The Polish Finance Ministry has reportedly announced that it is looking into imposing an excise tax on compressed natural gas.

However, if European governments are serious about reducing carbon emissions, they should not impose excise duty on alternative fuels when the products are in their infancy, as this will discourage uptake. Market representatives have not responded favorably to the Polish government’s plans to impose compressed natural gas (CNG) taxes.

Indeed, they are arguing that by imposing such taxes, the government will effectively kill off the nascent industry when it should, in fact, be encouraging consumers to switch away from petroleum products towards alternative fuels such as CNG. This is not the first time that a European government has placed a tax on an alternative fuel once the product has started to become popular.

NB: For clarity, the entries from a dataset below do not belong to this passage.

(** X21 -- the guard.  A call of [handleUserSpeech] with an empty
    transcript, or while another call is being processed, or when no
    interview is active, does nothing: the cache is not asked, no counter
    moves, the capability is not invoked, the history and the store stay
    as they are.  Any other call, with the model loaded, is answered, and
    leaves [isProcessing] cleared and the interview active. *)
Theorem guarded_call_is_ignored
        (transcript : string) (pick : nat) (w : world Cap) :
  (transcript = EmptyString
   \/ isProcessing (app Cap w) = true
   \/ isInterviewActive (app Cap w) = false ->
   handleUserSpeech Cap pipeline transcript pick w = (Ignored, w))
  /\ (transcript <> EmptyString ->
      isProcessing (app Cap w) = false ->
      isInterviewActive (app Cap w) = true ->
      LLMClient.isModelLoaded (llmClient (app Cap w)) = true ->
      pick < List.length LLMClient.genericQuestions ->
      exists response,
        fst (handleUserSpeech Cap pipeline transcript pick w)
        = Answered response
        /\ isProcessing
             (app Cap (snd (handleUserSpeech Cap pipeline transcript pick w)))
           = false
        /\ isInterviewActive
             (app Cap (snd (handleUserSpeech Cap pipeline transcript pick w)))
           = true).
Proof.
  split.
  - intro H. unfold handleUserSpeech, guarded.
    destruct transcript as [|ch r]; [reflexivity|].
    destruct H as [H|[H|H]]; [discriminate | |]; rewrite H;
      [reflexivity | now rewrite orb_true_r].
  - intros Hne Hproc Hact Hl Hp.
    set (w1 := mk_world Cap (set_isProcessing true (app Cap w)) (store Cap w)
                        (capability Cap w)).
    unfold handleUserSpeech.
    rewrite (not_guarded transcript (app Cap w) Hne Hproc Hact).
    fold w1.
    destruct (fst (CacheManager.get transcript (cacheManager (app Cap w))))
      as [[|a r]|] eqn:Hget.
    + destruct (try_block_generated transcript pick w1 Hl Hp)
        as [response [st' [_ [Hr Htry]]]];
        [intros a r; simpl; rewrite Hget; discriminate|].
      rewrite Htry. exists response. simpl. auto.
    + assert (Hv : String a r <> EmptyString) by discriminate.
      rewrite (try_block_hit transcript (String a r) pick w1 Hget Hv).
      exists (String a r). simpl. auto.
    + destruct (try_block_generated transcript pick w1 Hl Hp)
        as [response [st' [_ [Hr Htry]]]];
        [intros a r; simpl; rewrite Hget; discriminate|].
      rewrite Htry. exists response. simpl. auto.
Qed.

End AppExtras.

Section AppWitnesses.
Import JsString JsNumber App Session.

Lemma cached_response_witness :
  ("  hello " <> EmptyString
   /\ isProcessing (app nat warmed) = false
   /\ isInterviewActive (app nat warmed) = true
   /\ fst (CacheManager.get "  hello " (cacheManager (app nat warmed)))
      = Some "Why?"
   /\ "Why?" <> EmptyString)
  /\ fst (handleUserSpeech nat Design.flaky "  hello " 0 warmed)
     = Answered "Why?"
  /\ llmClient
       (app nat (snd (handleUserSpeech nat Design.flaky "  hello " 0 warmed)))
     = llmClient (app nat warmed)
  /\ capability nat (snd (handleUserSpeech nat Design.flaky "  hello " 0
                                           warmed))
     = capability nat warmed.
Proof.
  assert (H0 : "  hello " <> EmptyString) by discriminate.
  assert (Hp : isProcessing (app nat warmed) = false) by reflexivity.
  assert (Ha : isInterviewActive (app nat warmed) = true) by reflexivity.
  assert (H1 : fst (CacheManager.get "  hello "
                                     (cacheManager (app nat warmed)))
               = Some "Why?") by reflexivity.
  assert (H2 : "Why?" <> EmptyString) by discriminate.
  split; [auto 6|].
  destruct (cached_response_bypasses_generator
              nat Design.flaky "  hello " "Why?" 0 warmed H0 Hp Ha H1 H2)
    as [Hr [Hc [Hk _]]].
  split; [exact Hr | split; [exact Hc | exact Hk]].
Defined.
Lemma Resolve_Done_inv r imports r' log :
  Resolve fuel ix r imports from = Done (r', log) →
  ∃ depSet log0,
    resolveImports fuel ix from (∅, []) imports = Done (depSet, log0)
    ∧ rule.Attr r' "deps"
      = (if 0 <? size depSet
         then Some (rule.stringsExpr (sort_Strings (map_to_list depSet).*1))
         else None)
    ∧ (rule.Kind r ≠ "jest_node_test" →
       rule.Attr r' "config" = rule.Attr r "config" ∧ log = log0).
Proof.
  intros HR.
  destruct (resolveImports fuel ix from (∅, []) imports) as [[depSet log0]| |] eqn:Himp.
  2,3: by unfold Resolve in HR; rewrite Himp in HR.
  rewrite (Resolve_after_imports _ _ _ _ _ _ _ Himp) in HR. cbn zeta in HR.
  exists depSet, log0. split; [done|].
  set (r2 := if 0 <? size depSet then _ else _) in HR.
  assert (Hdeps : rule.Attr r2 "deps"
                  = (if 0 <? size depSet
                     then Some (rule.stringsExpr (sort_Strings (map_to_list depSet).*1))
                     else None)).
  { unfold r2, rule.Attr, rule.SetAttr, rule.DelAttr.
    destruct (0 <? size depSet); cbn [rule.attrs].
    - by rewrite lookup_insert_eq.
    - by rewrite lookup_delete_eq. }
  assert (Hcfg : rule.Attr r2 "config" = rule.Attr r "config").
  { unfold r2, rule.Attr, rule.SetAttr, rule.DelAttr.
    destruct (0 <? size depSet); cbn [rule.attrs].
    - by rewrite lookup_insert_ne, lookup_delete_ne.
    - by rewrite lookup_delete_ne. }
  destruct (String.eqb (rule.Kind r) "jest_node_test") eqn:Hk.
  - split; [|by intros ?; apply String.eqb_eq in Hk].
    destruct (findJsConfig fuel "jest" ix from) as [[l [e|]]| |]; [| |done..];
      cbn [mbind result_bind] in HR; injection HR as <- <-; [done|].
    rewrite <- Hdeps. unfold rule.Attr, rule.SetAttr. cbn [rule.attrs].
    by rewrite lookup_insert_ne.
  - injection HR as <- <-. done.
Qed.

End ResolveFacts.

(** [Resolve] panics or returns, by the imports, for an origin in a clean
    relative package and enough fuel for the upward searches. *)
Lemma Resolve_Panic_or_Done fuel ix r imports from :
  isCleanRel (label.Pkg from) = true →
  pathDepth (label.Pkg from) + 2 ≤ fuel →
  ((∃ raw, raw ∈ imports ∧ panicsOn fuel ix from raw)
   ∧ Resolve fuel ix r imports from = Panic)
  ∨ ((∀ raw, raw ∈ imports → ¬ panicsOn fuel ix from raw)
     ∧ ∃ r' log, Resolve fuel ix r imports from = Done (r', log)).
Proof.
  intros Hc Hf.
  destruct (resolveImports_total fuel ix from (∅, []) imports Hc Hf)
    as [[Hbad Hp]|[Hok ([depSet log] & Himp)]].
  - left. split; [done|]. unfold Resolve. by rewrite Hp.
  - right. split; [done|].
    rewrite (Resolve_after_imports _ _ _ _ _ _ _ Himp). cbn zeta.
    destruct (String.eqb (rule.Kind r) "jest_node_test"); [|eauto].
    destruct (findJsConfig_Done "jest" ix from fuel Hc Hf) as (l & err & -> & _).
    cbn [mbind result_bind]. destruct err; eauto.
Qed.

For instance, in Germany, the government has introduced a new €0.09 per liter tax on biofuels, claiming that it could not afford to continue losing the tax revenues from the product. Since the introduction of the tax, German sales of biofuels have fallen by around 30% compared to the previous year. European governments’ strategy of introducing an excise duty on cleaner fuels once their popularity increases goes against their stated objectives, especially with regard to the EU’s commitment to reducing carbon emissions.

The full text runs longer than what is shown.